* [TASK DETAILS]: Up to and including the line that contains "negb (truthy (field", reproduce every line exactly, beginning with the first line below.

* [TASK DATA]:
(** Two worlds that differ at most in what is on the console. *)
Definition same_run (w w' : world) : Prop :=
  client w = client w' /\ clock w = clock w' /\ trace w = trace w'.

(** [m], run in [w], sends a call whose JSON body is [v]. *)
Definition sends_body {A} (m : M A) (w : world) (v : value) : Prop :=
  exists c, sent m w c /\ body c = JsonBody v.

(** What [createOrder] sends where the destination goes: no
    [from_location]; a [to_location] exactly when no delivery point is
    given, its code a string. *)
Definition order_location (params v : value) : Prop :=
  has_key "from_location" v = false
  /\ has_key "to_location" v = negb (truthy (field params "deliveryPoint"))
  /\ (truthy (field params "deliveryPoint") = false ->
      code_as_string v "to_location" (field params "toLocation")).

(* ================================================================= *)
(** ** Reasoning about computations *)

Lemma emits_ret {A} P (a : A) : emits P (ret a).
Proof. intros w; exists []; cbn; rewrite app_nil_r; auto. Qed.

Lemma emits_throw {A} P e : emits P (@throw A e).
Proof. intros w; exists []; cbn; rewrite app_nil_r; auto. Qed.

Lemma emits_lift {A} P (o : outcome A) : emits P (lift o).
Proof. intros w; exists []; cbn; rewrite app_nil_r; auto. Qed.

Lemma emits_console P l xs : emits P (console_write l xs).
Proof. intros w; exists []; cbn; rewrite app_nil_r; auto. Qed.

Lemma emits_Date_now P : emits P Date_now.
Proof. intros w; exists []; cbn; rewrite app_nil_r; auto. Qed.

Lemma emits_this_auth P : emits P this_auth.
Proof. intros w; exists []; cbn; rewrite app_nil_r; auto. Qed.

Lemma emits_this_client P : emits P this_client.
Proof. intros w; exists []; cbn; rewrite app_nil_r; auto. Qed.

Lemma emits_set_auth P a : emits P (set_auth a).
Proof. intros w; exists []; cbn; rewrite app_nil_r; auto. Qed.

Lemma emits_bind {A B} P (m : M A) (k : A -> M B) :
  emits P m -> (forall a, emits P (k a)) -> emits P (bind m k).
Proof.
  intros Hm Hk w. unfold bind.
  destruct (Hm w) as [n1 [E1 F1]].
  destruct (m w) as [[a | e] w1] eqn:Hmw; cbn in E1.
  - destruct (Hk a w1) as [n2 [E2 F2]].
    exists (n1 ++ n2). rewrite E2, E1, app_assoc. split; auto.
    apply Forall_app; auto.
  - exists n1. cbn. auto.
Qed.

Lemma emits_try_catch {A} P (m : M A) (h : js_error -> M A) :
  emits P m -> (forall e, emits P (h e)) -> emits P (try_catch m h).
Proof.
  intros Hm Hh w. unfold try_catch.
  destruct (Hm w) as [n1 [E1 F1]].
  destruct (m w) as [[a | e] w1] eqn:Hmw; cbn in E1.
  - exists n1. cbn. auto.
  - destruct (Hh e w1) as [n2 [E2 F2]].
    exists (n1 ++ n2). rewrite E2, E1, app_assoc. split; auto.
    apply Forall_app; auto.
Qed.

(** When the first step is pure, only its result matters for the rest. *)
Lemma emits_lift_bind {A B} P (o : outcome A) (k : A -> M B) :
  (forall a, o = Ok a -> emits P (k a)) -> emits P (bind (lift o) k).
Proof.
  intros Hk w. unfold bind, lift. destruct o as [a | e].
  - apply Hk; reflexivity.
  - exists []; cbn; rewrite app_nil_r; auto.
Qed.

Lemma emits_fetch E P c : P c -> emits P (fetch E c).
Proof.
  intros Hc w. exists [c]. unfold fetch.
  destruct (result (remote E (trace w) c)); cbn; auto.
Qed.
(** * gen-cli: request shaping and size negotiation of [main.go]

    A shallow embedding of the decision logic of the [gen] command line
    client: the model registry, the ratio/preset resolver, the request
    builder of [runGenerate], the response handling of [callFALAPI] and
    the data URI construction of [imageToDataURI].

    Go maps are [gmap]s, Go's [float64] is IEEE 754 binary64 as specified
    by [SpecFloat] (precision 53, maximal exponent 1024, round to nearest
    even), Go's [int] is [Z] (no integer arithmetic of the program can
    overflow: the only one is [i+1] on a slice index).  Everything the
    program obtains from the operating system or the network is a
    field of the record [Env]; what it sends is recorded in the trace of
    the monad [Eff].  The progress messages on the standard output are
    left out. *)

From Stdlib Require Import ZArith Bool Ascii String SpecFloat Permutation.
From stdpp Require Import gmap strings list fin_maps pretty.

Set Warnings "-register-all".

Open Scope Z_scope.

(** ** IEEE 754 binary64 *)

Module Float64.
Abbreviation float64 := spec_float.

Definition prec : Z := 53.
Definition emax : Z := 1024.

(** [float64(n)] for an integer [n]: rounded to nearest, ties to even. *)
Definition of_int (n : Z) : float64 := binary_normalize prec emax n 0 false.

Definition div (x y : float64) : float64 := SFdiv prec emax x y.
Definition sub (x y : float64) : float64 := SFsub prec emax x y.
Definition neg (x : float64) : float64 := SFopp x.
Definition ltb (x y : float64) : bool := SFltb x y.

(** The constant [0] of the comparison [x < 0]. *)
Definition zero : float64 := S754_zero false.
End Float64.

(** ** Model registry *)

Record ModelInfo := {
  GenPath : string;
  EditPath : string;
  SupportsAutoImgSize : bool;
  SizeParamName : string
}.

Definition models : gmap string ModelInfo :=
  list_to_map [
    ("z-turbo", Build_ModelInfo "fal-ai/z-image/turbo" "" false "image_size");
    ("qwen", Build_ModelInfo "fal-ai/qwen-image" "fal-ai/qwen-image-edit-plus" false "image_size");
    ("flux2-pro", Build_ModelInfo "fal-ai/flux-2-pro" "fal-ai/flux-2-pro/edit" true "image_size");
    ("flux2-flex", Build_ModelInfo "fal-ai/flux-2-flex" "fal-ai/flux-2-flex/edit" true "image_size");
    ("nano-banana", Build_ModelInfo "fal-ai/nano-banana" "fal-ai/nano-banana/edit" true "aspect_ratio");
    ("nano-banana-pro", Build_ModelInfo "fal-ai/nano-banana-pro" "fal-ai/nano-banana-pro/edit" true "aspect_ratio")
  ].

Definition modelAliases : gmap string string :=
  list_to_map [("flux2", "flux2-pro")].

Definition resolveModel (name : string) : string :=
  match modelAliases !! name with
  | Some alias => alias
  | None => name
  end.

(** ** Ratio/preset resolver *)

Definition ratioToPreset : gmap string string :=
  list_to_map [
    ("9:16", "portrait_16_9");
    ("3:4", "portrait_4_3");
    ("1:1", "square_hd");
    ("4:3", "landscape_4_3");
    ("16:9", "landscape_16_9")
  ].

Definition aspectRatioSupported : gmap string bool :=
  list_to_map [
    ("21:9", true); ("16:9", true); ("3:2", true); ("4:3", true);
    ("5:4", true); ("1:1", true); ("4:5", true); ("3:4", true);
    ("2:3", true); ("9:16", true); ("auto", true)
  ].

(** The slice [aspectPresets].  A Go constant expression such as
    [4.0 / 3.0] is evaluated exactly and rounded once to [float64]; the
    numerator and the denominator are exact in binary64, so the correctly
    rounded division gives the same value. *)
Definition aspectPresets : list (string * Float64.float64) :=
  [ ("portrait_16_9", Float64.div (Float64.of_int 9) (Float64.of_int 16));
    ("portrait_4_3", Float64.div (Float64.of_int 3) (Float64.of_int 4));
    ("square_hd", Float64.of_int 1);
    ("landscape_4_3", Float64.div (Float64.of_int 4) (Float64.of_int 3));
    ("landscape_16_9", Float64.div (Float64.of_int 16) (Float64.of_int 9)) ].

Definition parseSize (s : string) : string :=
  match ratioToPreset !! s with
  | Some preset => preset
  | None => s
  end.

Definition abs (x : Float64.float64) : Float64.float64 :=
  if Float64.ltb x Float64.zero then Float64.neg x else x.

(** [diffTo ratio r] is the loop's [diff] for a preset of reference
    ratio [r]. *)
Definition diffTo (ratio r : Float64.float64) : Float64.float64 :=
  abs (Float64.sub ratio r).

(** One iteration of the loop of [getClosestPreset]; the accumulator is
    the pair [(closestPreset, closestDiff)]. *)
Definition closestStep (ratio : Float64.float64)
    (acc : string * Float64.float64) (preset : string * Float64.float64)
    : string * Float64.float64 :=
  let diff := diffTo ratio preset.2 in
  if Float64.ltb diff acc.2 then (preset.1, diff) else acc.

Definition closestInit : string * Float64.float64 :=
  ("square_hd", Float64.of_int 999).

Definition getClosestPreset (width height : Z) : string :=
  if ((width =? 0)%Z || (height =? 0)%Z)%bool then "square_hd"
  else
    let ratio := Float64.div (Float64.of_int width) (Float64.of_int height) in
    (foldl (closestStep ratio) closestInit aspectPresets).1.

* [WORKED SOLUTION]:
(** Two worlds that differ at most in what is on the console. *)
Definition same_run (w w' : world) : Prop :=
  client w = client w' /\ clock w = clock w' /\ trace w = trace w'.

(** [m], run in [w], sends a call whose JSON body is [v]. *)
Definition sends_body {A} (m : M A) (w : world) (v : value) : Prop :=
  exists c, sent m w c /\ body c = JsonBody v.

(** What [createOrder] sends where the destination goes: no
    [from_location]; a [to_location] exactly when no delivery point is
    given, its code a string. *)
Definition order_location (params v : value) : Prop :=
  has_key "from_location" v = false
  /\ has_key "to_location" v = negb (truthy (field params "deliveryPoint"))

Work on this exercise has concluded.